Official Classification and Regulatory Status
- Trazodone is not classified as a controlled substance by the FDA, distinguishing it from medications with abuse potential such as benzodiazepines and opioids 1.
- The FDA label specifically notes that "no indication of drug-seeking behavior was seen in the clinical studies with trazodone hydrochloride" 1.
Contrast with Addictive Medications
- Unlike benzodiazepines, which carry significant risks for abuse, addiction, and tolerance, trazodone is considered a safer alternative for treating insomnia and anxiety 2.
- The 2019 Lancet Psychiatry guideline identifies benzodiazepines, Z-drugs, and opioids as medications associated with dependence and withdrawal, but antidepressants including trazodone are explicitly stated as "not associated with a risk of dependence" 2.
- Clinical guidelines from multiple sources recommend trazodone as preferable to benzodiazepines specifically because benzodiazepines carry risks of dependency, diversion, falls, and cognitive impairment 3.
Clinical Evidence Supporting Low Abuse Potential
- Systematic preclinical and clinical studies have not demonstrated abuse potential for trazodone, and it has been used successfully in treating patients with alcohol and benzodiazepine dependence without causing secondary addiction 1, 4.
- Research indicates trazodone has "low abuse potential" and can be safely used in populations with substance use disorders, including for detoxification support 5, 4.

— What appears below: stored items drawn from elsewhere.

(** A request when no other request runs. *)
Lemma alone_call e g (Q : fans e -> fuse_ghost -> Prop) :
  fuse_pre (fs_structTimeout fsd) false g e ->
  (forall r g0 g', fg_dir g0 = fg_dir g -> fg_attr g0 = fg_attr g -> grows g g0 ->
     fuse_effect g0 e r g' -> Q r g') -> awp (call e) g Q.
Proof.
  intros Hp HQ. apply wp_trigger; [exact Hp|]. intros r g' (g0 & (Hl & Hn & _ & _ & Ha) & He).
  destruct (Ha eq_refl) as [Hd Hat]. by apply (HQ r g0 g').
Qed.

#[local] Ltac alone r g0 g1 Hd Ha Hn He :=
  first [apply wp_bind|idtac]; apply alone_call;
  [first [exact I|done|by apply valid_plain|by apply plain_join|split; by apply plain_join]|];
  let Hl := fresh "Hl" in intros r g0 g1 Hd Ha [Hl Hn] He; cbn in He.

#[local] Ltac returns := unfold mret, prog_ret; cbn [wp].

(** A lookup of a name that is absent from a cached listing which has not expired. *)
Lemma lookup_cached n name items ex g :
  ordinary name -> fg_dir g !! n = Some (mkDirCache (Some items) ex) -> find_item name items = None ->
  awp (Lookup hash fsd n name) g (fun lo g' => fg_now g' <= ex -> exists d, lo = mkLookupOut (Some d) (Err ENOENT)).
Proof.
  intros Hname Hc Hf. unfold Lookup, node_path. apply wp_bind. alone p g0 g1 Hd Ha Hn He. destruct He as [-> Hp%tree_path_plain].
  returns. unfold lookup_attr, lookupDirCache. apply wp_bind, wp_bind. alone c g2 g3 Hd2 Ha2 Hn2 He. destruct He as [-> ->].
  rewrite Hd2, Hd, Hc. alone now g4 g5 Hd4 Ha4 Hn4 He. destruct He as [-> ->]. destruct (Z.ltb_spec (ex - fg_now g4) 0).
  - alone u g6 g7 Hd6 Ha6 Hn6 He. subst g7. returns. alone fi g8 g9 Hd8 Ha8 Hn8 He.
    assert (fg_now g6 <= fg_now g9) as Hn9 by (subst g9; destruct (fi.2 =? ErrorOK); exact Hn8). clear He.
    destruct (negb _); returns; [lia|]. alone ch g10 g11 Hd10 Ha10 Hn10 He. subst g11. returns.
    alone ok g12 g13 Hd12 Ha12 Hn12 He. subst g13. returns. lia.
  - returns. rewrite Hf. cbn [wp]. eauto.
Qed.
(** A lookup of a name that is in a cached listing which has not expired. *)
Lemma lookup_hit n name items ex item g :
  ordinary name -> fg_dir g !! n = Some (mkDirCache (Some items) ex) -> find_item name items = Some item ->
  ex <= fg_now g + fs_structTimeout fsd ->
  awp (Lookup hash fsd n name) g (fun lo g' => fg_now g' <= ex ->
    match lo_result lo with
    | Ok (_, attr) => exists p, attr = attrFromDirItem hash p item.2 (fs_fsIds fsd)
    | Err e => e = EIO
    end).
Proof.
  intros Hname Hc Hf Hex. unfold Lookup, node_path. apply wp_bind. alone p g0 g1 Hd Ha Hn He. destruct He as [-> Hp%tree_path_plain].
  returns. unfold lookup_attr, lookupDirCache. apply wp_bind, wp_bind. alone c g2 g3 Hd2 Ha2 Hn2 He. destruct He as [-> ->].
  rewrite Hd2, Hd, Hc. alone now g4 g5 Hd4 Ha4 Hn4 He. destruct He as [-> ->]. destruct (Z.ltb_spec (ex - fg_now g4) 0).
  - alone u g6 g7 Hd6 Ha6 Hn6 He. subst g7. returns. alone fi g8 g9 Hd8 Ha8 Hn8 He.
    assert (fg_now g6 <= fg_now g9) as Hn9 by (subst g9; destruct (fi.2 =? ErrorOK); exact Hn8). clear He.
    destruct (negb _); returns; [lia|]. alone ch g10 g11 Hd10 Ha10 Hn10 He. subst g11. returns.
    alone ok g12 g13 Hd12 Ha12 Hn12 He. subst g13. returns. lia.
  - returns. rewrite Hf. cbn [wp]. alone child g6 g7 Hd6 Ha6 Hn6 He. subst g7.
    assert (forall g8, awp (ch ← call (NewInode n child (idFromStat (attrFromDirItem hash (Join (slash :: p) name) item.2 (fs_fsIds fsd))));
      mret (mkLookupOut (Some (ex - fg_now g4))
        (if ch : bool then Ok (child, attrFromDirItem hash (Join (slash :: p) name) item.2 (fs_fsIds fsd)) else Err EIO))) g8
      (fun lo g' => fg_now g' <= ex -> match lo_result lo with
        | Ok (_, attr) => exists p, attr = attrFromDirItem hash p item.2 (fs_fsIds fsd) | Err e => e = EIO end)) as Hend.
    { intros g8. alone ok g9 g10 Hd10 Ha10 Hn10 He. returns. intros _. destruct ok; cbn; [eauto|done]. }
    apply wp_bind. unfold inherit_cache. alone r g8 g9 Hd8 Ha8 Hn8 He. destruct r as [[kids|] data]; cbn in He; destruct He as [-> ->];
      [|returns; apply Hend]. unfold subDirCache. alone c g10 g11 Hd10 Ha10 Hn10 He. destruct He as [-> ->].
    assert (fg_dir g10 = fg_dir g) as -> by (cbn in Hd10; congruence). rewrite Hc. apply alone_call.
    + split; [|cbn in *; lia]. cbn. intros ? [= <-]. match goal with H : fg_log (fg_add _ _) ⊆ _ |- _ => apply H; by left end.
    + intros u g12 g13 Hd12 Ha12 Hn12 He. apply Hend.
Qed.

- Multiple clinical trials spanning decades have not identified drug-seeking behavior or addiction patterns with trazodone use 6, 7, 8.
Withdrawal Considerations
- While the 2019 Lancet guideline notes that antidepressants can cause withdrawal symptoms upon abrupt discontinuation, this is distinct from addiction or dependence 2.
- Withdrawal symptoms reflect physiological adaptation to medication, not the compulsive drug-seeking behavior that characterizes addiction 2.
- Trazodone's withdrawal profile is less problematic than SSRIs like paroxetine or venlafaxine, which are more commonly associated with discontinuation symptoms 2.
Safety in Vulnerable Populations
- Trazodone can be safely prescribed to patients with depression and comorbid addiction problems without increasing risk of developing new substance dependencies 4.
- The medication has been used therapeutically to treat benzodiazepine and alcohol dependence, demonstrating its safety profile even in addiction-prone populations 4.
- Clinical experience shows trazodone may actually decrease relapse risk in substance-dependent patients by improving sleep and mood without causing dependency 4.
Common Pitfalls to Avoid
- Do not confuse sedation with addiction potential - trazodone's sedative effects are therapeutic for insomnia but do not indicate abuse liability 5, 8.
- Do not withhold trazodone from patients with past substance use history - the evidence supports its safety in this population 4.
- Be aware that while trazodone is safe from an addiction standpoint, it does carry other risks including orthostatic hypotension, cardiac arrhythmias, and rare priapism that require monitoring 6, 8.